## [WHAT TO PRODUCE]
Write out, word for word, only the lines from the one with "From stdpp Require" to the end of the data below.
RECORD EXTRACTS START
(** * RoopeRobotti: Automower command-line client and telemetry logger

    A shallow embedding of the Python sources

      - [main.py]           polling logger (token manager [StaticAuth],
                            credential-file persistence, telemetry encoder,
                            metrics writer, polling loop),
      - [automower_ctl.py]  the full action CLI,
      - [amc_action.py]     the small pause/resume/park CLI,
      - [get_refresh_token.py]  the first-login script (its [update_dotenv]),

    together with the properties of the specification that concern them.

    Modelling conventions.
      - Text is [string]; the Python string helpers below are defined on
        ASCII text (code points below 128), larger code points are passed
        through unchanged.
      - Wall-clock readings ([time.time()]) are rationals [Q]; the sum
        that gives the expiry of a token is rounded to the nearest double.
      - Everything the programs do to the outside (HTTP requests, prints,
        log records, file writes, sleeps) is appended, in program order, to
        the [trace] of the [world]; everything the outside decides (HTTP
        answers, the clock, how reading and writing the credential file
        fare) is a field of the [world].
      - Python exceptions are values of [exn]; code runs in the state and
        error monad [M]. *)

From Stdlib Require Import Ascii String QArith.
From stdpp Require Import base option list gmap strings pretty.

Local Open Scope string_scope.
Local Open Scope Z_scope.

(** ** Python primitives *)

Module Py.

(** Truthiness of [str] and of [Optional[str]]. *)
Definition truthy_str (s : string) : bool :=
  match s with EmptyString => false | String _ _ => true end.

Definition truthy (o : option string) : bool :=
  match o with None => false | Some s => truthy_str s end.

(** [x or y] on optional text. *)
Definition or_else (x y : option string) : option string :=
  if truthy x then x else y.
RECORD EXTRACTS END
## [TASK ANSWER]
From stdpp Require Import base option list gmap strings pretty.

Local Open Scope string_scope.
Local Open Scope Z_scope.

(** ** Python primitives *)

Module Py.

(** Truthiness of [str] and of [Optional[str]]. *)
Definition truthy_str (s : string) : bool :=
  match s with EmptyString => false | String _ _ => true end.

Definition truthy (o : option string) : bool :=
  match o with None => false | Some s => truthy_str s end.

(** [x or y] on optional text. *)
Definition or_else (x y : option string) : option string :=
  if truthy x then x else y.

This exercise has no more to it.